Gabriel G. Waweru v Salome Grace Munjiru Njuguna & Paul Ole Yiale t/a Nasioki Auctioneers [2020] KEHC 2320 (KLR) | Stay Of Execution | Esheria

Gabriel G. Waweru v Salome Grace Munjiru Njuguna & Paul Ole Yiale t/a Nasioki Auctioneers [2020] KEHC 2320 (KLR)

Full Case Text

REPUBLIC OF KENYA

IN THE HIGH COURT OF KENYA

AT NAIROBI

CIVIL APPEAL NO. 616 OF 2019

GABRIEL G. WAWERU......................................APPELLANT/APPLICANT

-VERSUS-

SALOME GRACE MUNJIRU NJUGUNA......................1ST RESPONDENT

PAUL OLE YIALE T/A NASIOKI AUCTIONEERS.....2ND RESPONDENT

RULING

1. The subject matter of this ruling is the Notice of Motion dated 18th November, 2019 brought by the appellant/applicant herein and supported by the grounds set out on its body and the facts stated in the affidavit of the applicant. The applicant sought for the orders hereunder:

i. Spent.

ii. THAT pending the hearing and determination of the appeal filed herein there be a stay of execution of the ruling delivered on 15th October, 2019 by the Hon. E. Wanjala.

iii. Spent.

iv. THAT NAISOKI AUCTIONEERS be ordered to account for the household goods attached on 28th June, 2018.

v. THAT the costs of the application be in the cause.

2. In his affidavit, the applicant averred inter alia, that the impugned ruling was pursuant to a notice to show cause where the 1st respondent sought for an order for the arrest and committal to civil jail of the applicant for failure to settle an award in a decree that has been rendered stale with time.

3. The applicant averred that though the decree was issued on 20th July, 2006 it was executed by the 2nd respondent on 28th June, 2018 which is more than 12 year later, and that the judgment was delivered ex parte.

4. It was the assertion of the applicant that the 2nd respondent irregularly attached his goods in a bid to execute the decree and that it has not accounted for the proceeds of sale of the goods attached.

5. To oppose the Motion, the 1st respondent put in a replying affidavit and stated inter alia, that the delay in executing the decree of 20th July, 2006 was occasioned by her inability to trace the auctioneers, namely Elan Traders Auctioneers, whom she had entrusted with the duty of executing the decree.

6. The 1st respondent further stated that the applicant had an opportunity to apply for an order for a stay of execution before the lower court but that he failed to do so.

7. The 2nd respondent who had been enjoined in the instant appeal upon the request of the applicant and pursuant to the order made by this court on 18th December, 2019 similarly put in a replying affidavit and asserted that he received the warrants of sale and attachment from the court and that upon their expiry, he applied for re-issuance of the same on 18th December, 2017.

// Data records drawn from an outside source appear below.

Lemma calculate_tfidf_similarity_wf `{Vectorizer} (q : str) (cs : list str) :
  cosines_wf ->
  length (Matcher.calculate_tfidf_similarity q cs) = length cs /\
  List.Forall (fun x => 0 <= x <= 1) (Matcher.calculate_tfidf_similarity q cs).
Proof.
  intros W. unfold Matcher.calculate_tfidf_similarity.
  assert (Z : length (List.map (fun _ : str => 0) cs) = length cs /\
              List.Forall (fun x => 0 <= x <= 1) (List.map (fun _ : str => 0) cs)).
  { split; [apply length_map|]. apply List.Forall_forall. intros x Hx.
    apply in_map_iff in Hx as (? & <- & _). lra. }
  destruct (_ || _); [exact Z|]. destruct (forallb _ _); [exact Z|apply W].
Qed.

Lemma slot_similarity_bounds `{Vectorizer} (query : str) (candidates : list str) :
  cosines_wf ->
  let r := Matcher.slot_similarity query candidates in
  0 <= Matcher.sim_score r <= 1 /\
  (Matcher.sim_hit r = [] \/ In (Matcher.sim_hit r) candidates).
Proof.
  intros W. cbv zeta. unfold Matcher.slot_similarity.
  destruct (truthy (Matcher.normalize_text query)); cbn [negb];
    [|simpl; split; [lra|now left]].
  destruct (is_nil (List.filter truthy candidates)) eqn:Nv;
    [simpl; split; [lra|now left]|].
  destruct (List.find _ _) as [cand|] eqn:F.
  - apply find_some in F as (Hin & _). apply List.filter_In in Hin as (Hin & _).
    simpl. split; [lra|now right].
  - set (valid := List.filter truthy candidates) in *.
    set (texts := List.map Matcher.normalize_text valid).
    destruct (calculate_tfidf_similarity_wf (Matcher.normalize_text query) texts W)
      as (Hlen & Hrange).
    set (sims := Matcher.calculate_tfidf_similarity _ texts) in *.
    assert (Hne : sims <> []).
    { intros E. rewrite E in Hlen. simpl in Hlen. unfold texts in Hlen.
      rewrite length_map in Hlen. apply is_nil_false in Nv.
      destruct valid; [congruence|discriminate]. }
    pose proof (argmax_lt sims Hne) as Hlt.
    cbn [Matcher.sim_score Matcher.sim_hit]. split.
    + rewrite List.Forall_forall in Hrange. apply Hrange, nth_In, Hlt.
    + right.
      assert (Hv : In (nth (Matcher.argmax sims) valid []) valid).
      { apply nth_In. rewrite Hlen in Hlt. unfold texts in Hlt.
        rewrite length_map in Hlt. exact Hlt. }
      apply List.filter_In in Hv. tauto.
Qed.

8. The 2nd respondent also asserted that the attachment and sale of the applicant’s goods was lawfully and regularly done.

9. The applicant rejoined with two (2) supplementary affidavits in which he essentially restated that the proclamation of his goods by the 2nd respondent was irregular and was based on a decree that had long lapsed.

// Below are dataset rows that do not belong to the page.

Lemma tokenize_four_fields (records : list (list string)) :
  (forall rec, In rec records -> List.length rec = 4%nat) ->
  Csv.tokenize 4 records = OK records.
Proof.
  intros Hall. unfold Csv.tokenize. destruct records as [|first rest]; [reflexivity|].
  unfold Csv.expected_fields. rewrite (Hall first (or_introl eq_refl)). simpl Nat.max.
  replace (Csv.too_many_fields 4 rest) with false.
  - f_equal. rewrite <- (map_id (first :: rest)) at 2. apply map_ext_in.
    intros rec Hrec. unfold Csv.named_fields, Csv.pad.
    rewrite (Hall rec Hrec). simpl. apply app_nil_r.
  - symmetry. unfold Csv.too_many_fields.
    destruct (existsb _ rest) eqn:E; [|reflexivity].
    apply existsb_exists in E. destruct E as (rec & Hrec & Hlt).
    rewrite (Hall rec (or_intror Hrec)) in Hlt. discriminate.
Qed.

(** A string of a converted column is the word it was read from. *)
Lemma convert_tokens_verbatim (ws : list string) (i : nat) (s : string) :
  nth_error (Csv.convert_tokens ws) i = Some (CStr s) -> nth_error ws i = Some s.
Proof.
  assert (Hstr : forall b, nth_error (Csv.string_convert b ws) i = Some (CStr s) ->
                           nth_error ws i = Some s).
  { intros b. unfold Csv.string_convert. rewrite nth_error_map.
    destruct (nth_error ws i) as [w|]; simpl; [|discriminate].
    destruct (b && Csv.is_na w); intros H; inversion H; reflexivity. }
  assert (Hnot : forall (A : Type) (f : A -> cell) (l : list A),
             (forall a, f a <> CStr s) -> nth_error (map f l) i <> Some (CStr s)).
  { intros A f l Hf. rewrite nth_error_map.
    destruct (nth_error l i); simpl; [|discriminate].
    intros H; inversion H. eapply Hf; eassumption. }
  assert (Hafter :
    nth_error
      match Csv.try_double ws with
      | Some l => map CFloat l
      | None =>
          match Csv.try_bool ws with
          | Some l => map (fun o => match o with Some b => CBool b | None => CNaN end) l
          | None => Csv.string_convert true ws
          end
      end i = Some (CStr s) -> nth_error ws i = Some s).
  { destruct (Csv.try_double ws).
    - intros H. exfalso. revert H. apply Hnot. discriminate.
    - destruct (Csv.try_bool ws); [|apply Hstr].
      intros H. exfalso. revert H. apply Hnot. intros []; discriminate. }
  unfold Csv.convert_tokens.
  destruct (Csv.try_int64 ws); try assumption.
  - unfold Csv.upcast_int64. destruct (forallb _ a); intros H; exfalso; revert H;
      apply Hnot; intros []; discriminate.
  - destruct (Csv.try_uint64 ws); try assumption; try apply Hstr.
    intros H. exfalso. revert H. apply Hnot. discriminate.
Qed.

(** A file whose records all have four fields is loaded, each field in
    the column of its place; a cell that holds a string holds the field
    as it is in the record, blanks and quotes included. *)
Theorem read_csv_four_fields :
  forall records : list (list string),
    (forall rec, In rec records -> List.length rec = 4%nat) ->
    exists df,
      Csv.read_csv records = OK df /\
      List.length df = List.length records /\
      forall i r rec,
        nth_error df i = Some r -> nth_error records i = Some rec ->
        row r = i /\
        (forall s, id r = CStr s -> nth 0 rec EmptyString = s) /\
        (forall s, product r = CStr s -> nth 1 rec EmptyString = s) /\
        (forall s, price r = CStr s -> nth 2 rec EmptyString = s) /\
        (forall s, country r = CStr s -> nth 3 rec EmptyString = s).
Proof.
  intros records Hall.
  pose proof (tokenize_four_fields records Hall) as Htok.
  assert (Hread : exists df, Csv.read_csv records = OK df).
  { unfold Csv.read_csv. rewrite Htok. simpl. eauto. }
  destruct Hread as (df & Hread). exists df.
  split; [assumption|]. split; [apply read_csv_length; assumption|].
  intros i r rec Hr Hrec.
  destruct (read_csv_all_columns records df Hread) as (table & Htok' & H0 & H1 & H2 & H3).
  assert (table = records) by congruence. subst table.
  assert (Hcol : forall (k : nat) (f : Row cell -> cell) (s : string),
             map f df = Csv.convert_tokens (Csv.column k records) ->
             f r = CStr s -> nth k rec EmptyString = s).
  { intros k f s Hf Hs.
    assert (Hn : nth_error (map f df) i = Some (CStr s))
      by (rewrite nth_error_map, Hr; simpl; congruence).
    rewrite Hf in Hn. apply convert_tokens_verbatim in Hn.
    unfold Csv.column in Hn. rewrite nth_error_map, Hrec in Hn.
    inversion Hn; reflexivity. }
  split.
  - assert (Hn : nth_error (map row df) i = Some (row r))
      by (rewrite nth_error_map, Hr; reflexivity).
    rewrite (read_csv_rows records df Hread) in Hn.
    assert (Hlt : (i < List.length records)%nat)
      by (apply nth_error_Some; congruence).
    rewrite nth_error_seq in Hn. destruct (Nat.ltb_spec i (List.length records)); [|lia].
    inversion Hn; reflexivity.
  - repeat split; intros s Hs;
      [apply (Hcol 0%nat id s H0 Hs) | apply (Hcol 1%nat product s H1 Hs)
       | apply (Hcol 2%nat price s H2 Hs) | apply (Hcol 3%nat country s H3 Hs)].
Qed.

10. When the Motion came up for interparties hearing before this court, the parties were directed to put in written submissions. Going by the record, only the submissions of the applicant and the 1st respondent were made available to this court.

11. On his part, the applicant submitted that owing to the impugned ruling, it is clear that his freedom is at risk since he stands to be committed to civil jail should an order for a stay of execution be denied, thereby rendering the appeal nugatory. That in this sense, he stands to suffer substantial loss.

12. The applicant further submitted that given his advanced age, his health is equally likely to suffer should he be committed to civil jail.

13. In reply, the 1st respondent argued that the applicant has not satisfied the principles for granting an order for a stay of execution. The 1st respondent particularly stated that the applicant has not shown the substantial loss he stands to suffer, in the manner stated by the court in the case of James Wangalwa & Another v Agnes Naliaka Cheseto [2012] eKLRhereunder:

“No doubt, in law, the fact that the process of execution has been put in motion, or is likely to be put in motion, by itself, does not amount to substantial loss. Even when execution has been levied and completed, that is to say, the attached properties have been sold, as is the case here, does not in itself amount to substantial loss under Order 42 Rule 6 of the CPR. This is so because execution is a lawful process.”

14. The 1st respondent went on to submit that the applicant has not brought any material or evidence to show that she is a person of straw and hence unable to repay the decretal sum upon payment to her, in the event that the appeal succeeds. The 1st respondent made reference to the case of Equity Bank Limited v Taiga Adams Company Limited [2006] eKLRwhere the court held that:

“In the application before me, the applicant has not shown or established the substantial loss that would ensue if this stay is not granted.  The only way of showing or establishing substantial loss is by showing that if the decretal sum is paid to the Respondent – that is execution is carried out – in the event the appeal succeeds, the Respondent would not be in a position to pay- reimburse – as he/it is a person of no means.  Here, no such allegation is made, much less established, by the appellant/applicant.”

15. The 1st respondent is of the view that the committal of the applicant to civil jail would be founded on the legal process and hence there is no fundamental right of the applicant that is at stake here. The 1st respondent is also of the view that the applicant herein is a person of means and hence well able to satisfy the decree.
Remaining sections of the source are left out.